Togo has become one of the first nations to sign the new International Cocoa Agreement (ICA 2026), joining Nicaragua and Côte d’Ivoire in reshaping global cocoa governance. The pact was signed at the United Nations Cocoa Conference hosted by UNCTAD in Geneva.
The ICA 2026 replaces the 2010 agreement and establishes an open-ended framework aimed at stabilising a sector long plagued by price volatility and structural imbalances. Unlike previous fixed-term renewals, the new accord sets enduring rules for cooperation between cocoa-producing and consuming countries.
Under the agreement, five key priorities have been identified. At the forefront is securing a living income for cocoa producers, a long-standing demand from West African nations that supply the majority of the world’s cocoa. The pact also promotes local processing to boost value addition, encourages new industrial uses for cocoa in food, cosmetics, and pharmaceuticals, and calls for fewer barriers to investment to expand trade in cocoa-derived products.
A new article on sustainability sets standards covering economic, environmental, and social practices. This is designed to align producing countries with evolving global regulatory norms, including European Union rules on deforestation that have tightened supply chain requirements.
Togo signed the agreement through its Coordination Committee for Coffee and Cocoa Sectors (CCFCC), signalling its intent to strengthen its voice in international cocoa markets. Officials said the move is expected to improve farmer incomes, attract investment into domestic processing facilities, and support economic diversification within the agricultural sector.
“The ICA 2026 provides Togo with an opportunity to ensure that our cocoa farmers benefit from fair prices while advancing sustainable production practices,” a CCFCC spokesperson said. “By joining this agreement, we also aim to strengthen Togo’s position in global cocoa governance and promote investment in local processing industries.”
Cocoa is central to Togo’s economy, contributing significantly to export earnings and rural employment. The country, along with its West African neighbours, faces challenges including price instability, limited local value addition, and environmental pressures such as deforestation.
By adopting the ICA 2026, Togo aligns itself with international efforts to make cocoa production more resilient, equitable, and environmentally responsible. Analysts say the agreement could have a transformative effect on West African cocoa economies if implemented effectively, offering producers stable incomes while promoting long-term sustainability.
The signing of the ICA 2026 marks a new chapter in global cocoa cooperation, reflecting growing international consensus on balancing economic growth with social and environmental responsibility in one of the world’s most important agricultural sectors.
Togo is a key cocoa producer in West Africa, a region that supplies over 60 percent of the world’s cocoa. Cocoa is central to Togo’s economy, contributing significantly to export earnings, rural employment, and national GDP. The sector has historically faced challenges including price volatility, low farmer incomes, limited local processing, and environmental concerns such as deforestation.

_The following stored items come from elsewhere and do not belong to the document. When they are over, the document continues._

Lemma str_all_weaken (f g : ascii → bool) s :
  (∀ c, f c = true → g c = true) → str_all f s = true → str_all g s = true.
Proof. intros Hfg. induction s as [|c s IH]; [done|]. simpl. intros [Hc ?]%andb_true_iff. by rewrite (Hfg c), IH. Qed.

Lemma str_all_lower_graphic s :
  str_all is_authority_char (to_ascii_lowercase s) = true → is_graphic_str s.
Proof.
  unfold is_graphic_str. induction s as [|c s IH]; simpl; [constructor|].
  intros [Hc ?]%andb_true_iff. constructor; [by apply authority_char_graphic|auto].
Qed.

Lemma lower_authority s : str_all is_authority_char s = true → to_ascii_lowercase s = s.
Proof.
  induction s as [|c s IH]; simpl; [done|]. intros [Hc ?]%andb_true_iff.
  by rewrite authority_char_lower, IH.
Qed.

Lemma plain_label_chars l : plain_label l = true → str_all is_label_char l = true ∧ l ≠ "".
Proof. destruct l; [done|]. unfold plain_label. rewrite !andb_true_iff. intuition done. Qed.

Lemma join_chars (f : ascii → bool) c ps :
  f c = true → Forall (λ p, str_all f p = true) ps → str_all f (join_with c ps) = true.
Proof.
  intros Hc. induction 1 as [|p ps Hp Hps IH]; [done|].
  destruct ps as [|q ps]; [done|].
  change (join_with c (p :: q :: ps)) with (p +:+ String c (join_with c (q :: ps))).
  rewrite str_all_app. simpl. by rewrite Hp, Hc.
Qed.

Definition is_domain_char (c : ascii) : bool := is_label_char c || bool_decide (c = "."%char).

Lemma plain_domain_chars d : plain_domain d = true → str_all is_domain_char d = true.
Proof.
  unfold plain_domain. rewrite forallb_elem_of. intros Hd. rewrite <-(join_split "." d).
  apply join_chars; [done|]. apply Forall_forall. intros l Hl.
  destruct (plain_label_chars l) as [Hc _]; [by apply Hd|].
  revert Hc. apply str_all_weaken. intros c. unfold is_domain_char. by intros ->.
Qed.

Lemma domain_no_colon d : plain_domain d = true → str_contains ":" d = false.
Proof. intros Hd%plain_domain_chars. by apply (str_all_contains is_domain_char). Qed.

Lemma domain_nonempty d : plain_domain d = true → d ≠ "".
Proof. intros Hd ->. done. Qed.

Lemma domain_no_dot_end d r : plain_domain d = true → d ≠ r +:+ ".".
Proof.
  unfold plain_domain. rewrite forallb_elem_of. intros Hd ->.
  assert (plain_label "" = true) as Hf; [|done]. apply Hd.
  change (r +:+ ".") with (r +:+ String "." ""). rewrite split_on_app_gen. simpl. set_solver.
Qed.

Lemma digits_not_colon n : str_contains ":" (num_to_string n) = false.
Proof. apply (str_all_contains is_ascii_digit); [apply num_to_string_digits|done]. Qed.

Lemma authority_chars d p :
  plain_domain d = true → str_all is_authority_char (authority_text d p) = true.
Proof.
  intros Hd. assert (str_all is_authority_char d = true) as Hd'.
  { eapply str_all_weaken; [|by apply plain_domain_chars]. intros c.
    unfold is_domain_char, is_authority_char. by intros ->. }
  destruct p as [n|]; simpl; [|done]. rewrite !str_all_app, Hd'. simpl.
  eapply str_all_weaken; [|apply num_to_string_digits]. intros c Hc.
  unfold is_authority_char, is_label_char. rewrite Hc. by destruct (is_ascii_lowercase c).
Qed.

Lemma authority_nonempty d p : plain_domain d = true → authority_text d p ≠ "".
Proof. intros Hd. destruct p, d; done. Qed.

(** The default-port suffixes of a plain authority. *)
Lemma authority_no_port d p n :
  plain_domain d = true → plain_port p → (n = 80 ∨ n = 443)%N → ∀ r,
  authority_text d p ≠ r +:+ ":" +:+ num_to_string n.
Proof.
  intros Hd Hp Hn r E. apply (f_equal (λ s, last (split_on ":" s))) in E.
  change (":" +:+ num_to_string n) with (String ":" (num_to_string n)) in E.
  rewrite last_split_on_app in E by apply digits_not_colon. destruct p as [m|]; cbn [authority_text] in E.
  - change (last (split_on ":" (d +:+ String ":" (num_to_string m))) = Some (num_to_string n)) in E.
    rewrite last_split_on_app in E by apply digits_not_colon. injection E as E.
    destruct Hp as (? & ? & ?). apply num_to_string_inj in E; [lia|..]; unfold u64_max; lia.
  - rewrite split_on_no_sep in E by (by apply domain_no_colon). injection E as E.
    rewrite E in Hd. destruct Hn as [-> | ->]; vm_compute in Hd; done.
Qed.

Lemma last_char_in s t r c : s +:+ t = r +:+ String c "" → t ≠ "" → str_contains c t = true.
Proof.
  revert r. induction s as [|a s IH]; intros r E Ht.
  - change (t = r +:+ String c "") in E. rewrite E, str_contains_app. simpl.
    rewrite bool_decide_eq_true_2 by done. apply orb_true_r.
  - destruct r as [|b r]; rewrite !append_cons in E; injection E as _ E; [by destruct s, t|eauto].
Qed.

Lemma authority_no_dot d p r : plain_domain d = true → authority_text d p ≠ r +:+ ".".
Proof.
  intros Hd. destruct p as [n|]; simpl; [|by apply domain_no_dot_end]. intros E.
  change ((d +:+ ":" +:+ num_to_string n) = r +:+ ".") in E. rewrite <-append_assoc in E.
  apply last_char_in in E; [|apply num_to_string_nonempty].
  rewrite (str_all_contains is_ascii_digit) in E; [done|apply num_to_string_digits|done].
Qed.

(** ** Normal forms *)

(** The spellings of an authority: any ASCII case, surrounding white space, and for
    a bare domain a trailing dot and a default port. *)
Inductive spelling (d : string) (p : option N) : string → Prop :=
| spelled ws1 h dot port ws2 :
    ascii_space ws1 → ascii_space ws2 →
    to_ascii_lowercase h = authority_text d p →
    (p = None ∧ dot ∈ [""; "."] ∧ port ∈ [""; ":80"; ":443"] ∨ dot = "" ∧ port = "") →
    spelling d p (ws1 +:+ (h +:+ dot +:+ port) +:+ ws2).

Section normal.
Context {d : string} {p : option N} (Hd : plain_domain d = true) (Hp : plain_port p).

Definition tail_ok (dot port : string) : Prop :=
  p = None ∧ dot ∈ [""; "."] ∧ port ∈ [""; ":80"; ":443"] ∨ dot = "" ∧ port = "".

Lemma tail_dot dot port : tail_ok dot port → dot = "" ∨ dot = ".".
Proof. intros [(_ & Hin & _)|[-> _]]; [set_solver|by left]. Qed.

Lemma tail_port dot port : tail_ok dot port → port = "" ∨ port = ":80" ∨ port = ":443".
Proof. intros [(_ & _ & Hin)|[_ ->]]; [set_solver|by left]. Qed.

Lemma strip_root_dot dot :
  dot = "" ∨ dot = "." →
  default (authority_text d p +:+ dot) (strip_suffix "." (authority_text d p +:+ dot)) = authority_text d p.
Proof using Hd.
  intros [-> | ->].
  - rewrite str_app_nil, strip_none; [done|]. intros r. by apply authority_no_dot.
  - by rewrite (proj2 (strip_suffix_Some "." _ (authority_text d p))).
Qed.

The International Cocoa Agreement (ICA), administered under the United Nations Conference on Trade and Development (UNCTAD), is a multilateral framework that governs cooperation between cocoa-producing and consuming nations. Since its original inception in 1973, the ICA has been periodically updated to address market imbalances, sustainability, and fair trade issues. The previous 2010 agreement established fixed-term renewals and sought to stabilize global cocoa prices while encouraging investment in the sector.
With the ICA 2026, the agreement moves to an open-ended framework to provide a more flexible and enduring structure for global cocoa governance. Key priorities include securing a living income for producers, promoting local processing and value addition, expanding industrial applications of cocoa in food, cosmetics, and pharmaceuticals, and supporting sustainable economic, environmental, and social practices. These measures are particularly relevant as the European Union tightens regulations on deforestation and supply chain transparency, creating new compliance requirements for exporting countries.
By signing the ICA 2026 through its Coordination Committee for Coffee and Cocoa Sectors (CCFCC), Togo aims to enhance its influence in international cocoa markets, improve farmer livelihoods, and attract investment into domestic processing facilities. The agreement is expected to strengthen Togo’s role in global cocoa governance, align production with international sustainability standards, and promote economic diversification within the agricultural sector.